S'érigeant en doctes membres d'une confrérie bachique, la Ligue des museaux enluminés, les comédiens Odile Michel et Patrick Olivier et le comédien-pianiste-compositeur Cyril Giroux en dispensent les bons préceptes oenologiques sous forme d'une singulière célébration bacchusienne.
En effet, celle-ci emprunte grandement au cérémonial liturgique, ce qui ne manque pas de piquant compte tenu de l'anticléricalisme de Rabelais, tout en renvoyant judicieusement à la symbolique plurielle du vin, et s'appuie sur un panégyrique du vin paré de mille vertus thérapeutiques pour étancher la soif, une soif qui ne vise pas que le besoin organique mais également la soif de connaissance.
La grande porte en bois et vitraux de la salle du Théâtre Le Ranelagh, un orgue, des candélabres et des lutrins servent de décor à la célébration dispensée par Cyril Giroux, le Grand Ordonnateur servant et chef de choeur, Patrick Olivier, le Grand Maître dont la voix de stentor se prête au sermon prédicatoire et Odile Michel, la Grande Prêtresse efficace dans l'homélie habitée.

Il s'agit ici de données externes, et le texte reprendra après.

(** * pdf-direction-corrector: the rotation-inference engine of [main.py]

    A shallow embedding of the functions of [src/main.py] that decide the
    corrective rotation of a page, and the properties claimed of them.

    Numbers.  The Python code computes on [float].  A finite float is a
    rational number, here [Q]; the functions are embedded with exact
    arithmetic on these rationals, so two numbers are compared with [==].
    The square root [** 0.5] of [calculate_position_similarity] has no
    rational counterpart: it is a parameter of the development, and a theorem
    that needs a property of it says so in a hypothesis.  The absolute
    classifier, whose answer at a threshold depends on the rounding, is also
    embedded with the operations that round as parameters ([Rounded]), and
    run on binary64 with [round_binary64].  Angles and deltas are Python
    [int], here [Z].

    Text.  A Python [str] is a sequence of code points, here [list N];
    [len] is [length]. *)

From Stdlib Require Import ZArith QArith List Bool Lia Lqa.
Import ListNotations.

Local Open Scope Z_scope.
Local Open Scope Q_scope.

(** ** Numbers *)

(** [x < y] on floats, as a boolean test. *)
Definition Qltb (x y : Q) : bool := negb (Qle_bool y x).

(** [x > y]. *)
Definition Qgtb (x y : Q) : bool := Qltb y x.

(** ** Data model *)

(** A bounding box, the 4-element sequence [x0, y0, x1, y1]. *)
Definition BBox : Type := (Q * Q * Q * Q)%type.

(** Two boxes hold the same four numbers. *)
Definition bbox_eq (a b : BBox) : Prop :=
  let '(a0, a1, a2, a3) := a in
  let '(b0, b1, b2, b3) := b in
  a0 == b0 /\ a1 == b1 /\ a2 == b2 /\ a3 == b3.

(** A Python string: its code points. *)
Definition pystr : Type := list N.

(** A position dictionary.  [extract_text_positions] builds it with the keys
    ['text'], ['normalized_x'], ['normalized_y'] and ['original_bbox'];
    [apply_rotation_to_positions] builds it without ['original_bbox'];
    [compare_with_reference] reads an optional key ['current_rotation'].
    A key that may be absent is an [option]. *)
Record Position : Type := mkPosition {
  text : pystr;
  normalized_x : Q;
  normalized_y : Q;
  original_bbox : option BBox;
  current_rotation : option Z
}.

(** ** Coordinate transformer *)

(** [transform_coordinates_to_original(bbox, page_width, page_height, rotation)] *)
Definition transform_coordinates_to_original
    (bbox : BBox) (page_width page_height : Q) (rotation : Z) : BBox :=
  let '(x0, y0, x1, y1) := bbox in
  if (rotation =? 0)%Z then (x0, y0, x1, y1)
  else if (rotation =? 90)%Z then
    (y0, page_width - x1, y1, page_width - x0)
  else if (rotation =? 180)%Z then
    (page_width - x1, page_height - y1, page_width - x0, page_height - y0)
  else if (rotation =? 270)%Z then
    (page_height - y1, x0, page_height - y0, x1)
  else (x0, y0, x1, y1).

(** Modelled from the spec: the forward display rotation of a bounding box,
    which the document layer performs and [main.py] does not contain.  It is
    the point mapping of the spec's section 4.4 ([(x,y)], [(1-y, x)],
    [(1-x, 1-y)], [(y, 1-x)] on the unit square) scaled to the display
    width [W] and height [H] of the rotated page, applied to the two corners
    and re-ordered so that the first corner is again the lower one. *)
Definition rotate_bbox_to_display
    (bbox : BBox) (W H : Q) (rotation : Z) : BBox :=
  let '(x0, y0, x1, y1) := bbox in
  if (rotation =? 0)%Z then (x0, y0, x1, y1)
  else if (rotation =? 90)%Z then (W - y1, x0, W - y0, x1)
  else if (rotation =? 180)%Z then (W - x1, H - y1, W - x0, H - y0)
  else if (rotation =? 270)%Z then (y0, H - x1, y1, H - x0)
  else (x0, y0, x1, y1).

(** ** Exceptions *)

(** A computation that may raise is an [option]: [None] is a raised
    exception, which no function modelled here catches. *)
Definition bind {A B : Type} (m : option A) (k : A -> option B) : option B :=
  match m with
  | Some a => k a
  | None => None
  end.

Notation "x <- m ;; k" := (bind m (fun x => k))
  (at level 61, m at next level, right associativity).

(** [x / y] on floats: division by zero raises [ZeroDivisionError]. *)
Definition py_div (x y : Q) : option Q :=
  if Qeq_bool y 0 then None else Some (x / y).

(** [max(a, b)] of two numbers: the first argument is kept unless the second
    is strictly greater. *)
Definition py_max (a b : Q) : Q := if Qgtb b a then b else a.

(** ** Text *)

(** The code points that [str.strip()] removes (those for which
    [str.isspace] holds). *)
Definition isspace (c : N) : bool :=
  ((9 <=? c) && (c <=? 13) || (28 <=? c) && (c <=? 32) ||
   (c =? 133) || (c =? 160) || (c =? 5760) ||
   (8192 <=? c) && (c <=? 8202) ||
   (c =? 8232) || (c =? 8233) || (c =? 8239) || (c =? 8287) ||
   (c =? 12288))%N.

Fixpoint lstrip (s : pystr) : pystr :=
  match s with
  | [] => []
  | c :: rest => if isspace c then lstrip rest else s
  end.

Definition rstrip (s : pystr) : pystr := rev (lstrip (rev s)).

(** [s.strip()] *)
Definition strip (s : pystr) : pystr := rstrip (lstrip s).

(** ** The page, as the document layer answers for it *)

(** A span of [page.get_text("dict")]. *)
Record Span : Type := mkSpan {
  span_bbox : BBox;
  span_text : pystr
}.

(** A line: its ["spans"]. *)
Definition Line : Type := list Span.

(** A block: a text block has the key ["lines"], an image block has not. *)
Inductive Block : Type :=
| TextBlock (lines : list Line)
| ImageBlock.

(** What the code reads of a page.  The two attribute reads that the code
    wraps in [try] are [option]s: [None] is a read that raises. *)
Record Page : Type := mkPage {
  page_rotation : option Z;          (* page.rotation *)
  rect_width : Q;                    (* page.rect.width *)
  rect_height : Q;                   (* page.rect.height *)
  mediabox : option (Q * Q);         (* page.mediabox .width, .height *)
  blocks : list Block                (* page.get_text("dict")["blocks"] *)
}.

(** ** Position extractor *)

Section Extractor.

Variables page_width page_height original_width original_height : Q.
Variable pdf_rotation : Z.

(** The body of the innermost loop, for the spans of one line;
    [text_positions] is the list appended to. *)
Fixpoint extract_spans (spans : list Span) (text_positions : list Position)
    : option (list Position) :=
  match spans with
  | [] => Some text_positions
  | span :: rest =>
      let bbox := span_bbox span in
      let text := strip (span_text span) in
      if negb (length text =? 0)%nat && (2 <? length text)%nat then
        let original_bbox :=
          transform_coordinates_to_original bbox page_width page_height pdf_rotation in
        let '(b0, b1, b2, b3) := original_bbox in
        normalized_x <- py_div ((b0 + b2) / 2) original_width ;;
        normalized_y <- py_div ((b1 + b3) / 2) original_height ;;
        extract_spans rest
          (text_positions ++
             [mkPosition text normalized_x normalized_y (Some original_bbox) None])
      else extract_spans rest text_positions
  end.

Fixpoint extract_lines (lines : list Line) (text_positions : list Position)
    : option (list Position) :=
  match lines with
  | [] => Some text_positions
  | line :: rest =>
      text_positions <- extract_spans line text_positions ;;
      extract_lines rest text_positions
  end.

Fixpoint extract_blocks (bs : list Block) (text_positions : list Position)
    : option (list Position) :=
  match bs with
  | [] => Some text_positions
  | TextBlock lines :: rest =>
      text_positions <- extract_lines lines text_positions ;;
      extract_blocks rest text_positions
  | ImageBlock :: rest => extract_blocks rest text_positions
  end.

End Extractor.

(** [extract_text_positions(page)] *)
Definition extract_text_positions (page : Page) : option (list Position) :=
  match blocks page with
  | [] => Some []
  | _ =>
      let page_width := rect_width page in
      let page_height := rect_height page in
      pdf_rotation <- page_rotation page ;;
      let '(original_width, original_height) :=
        match mediabox page with
        | Some (w, h) => (w, h)
        | None => (page_width, page_height)
        end in
      extract_blocks page_width page_height original_width original_height
        pdf_rotation (blocks page) []
  end.

(** ** Absolute classifier *)

(** [sum(...)]: the additions run from [0], left to right. *)
Definition py_sum (l : list Q) : Q := fold_left Qplus l 0.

Et comme elle se veut interactive et joyeuse, nonobstant le sérieux pince-sans-rire des officiants, et le public est invité à déguster un verre du divin breuvage et à entonner, se substituant aux traditionnels chants sacrés, des chansons à boire, des "Chevaliers de la table ronde" à "Boire un petit coup" en passant par "A la tienne Etienne" bénéficiant de surprenants arrangements.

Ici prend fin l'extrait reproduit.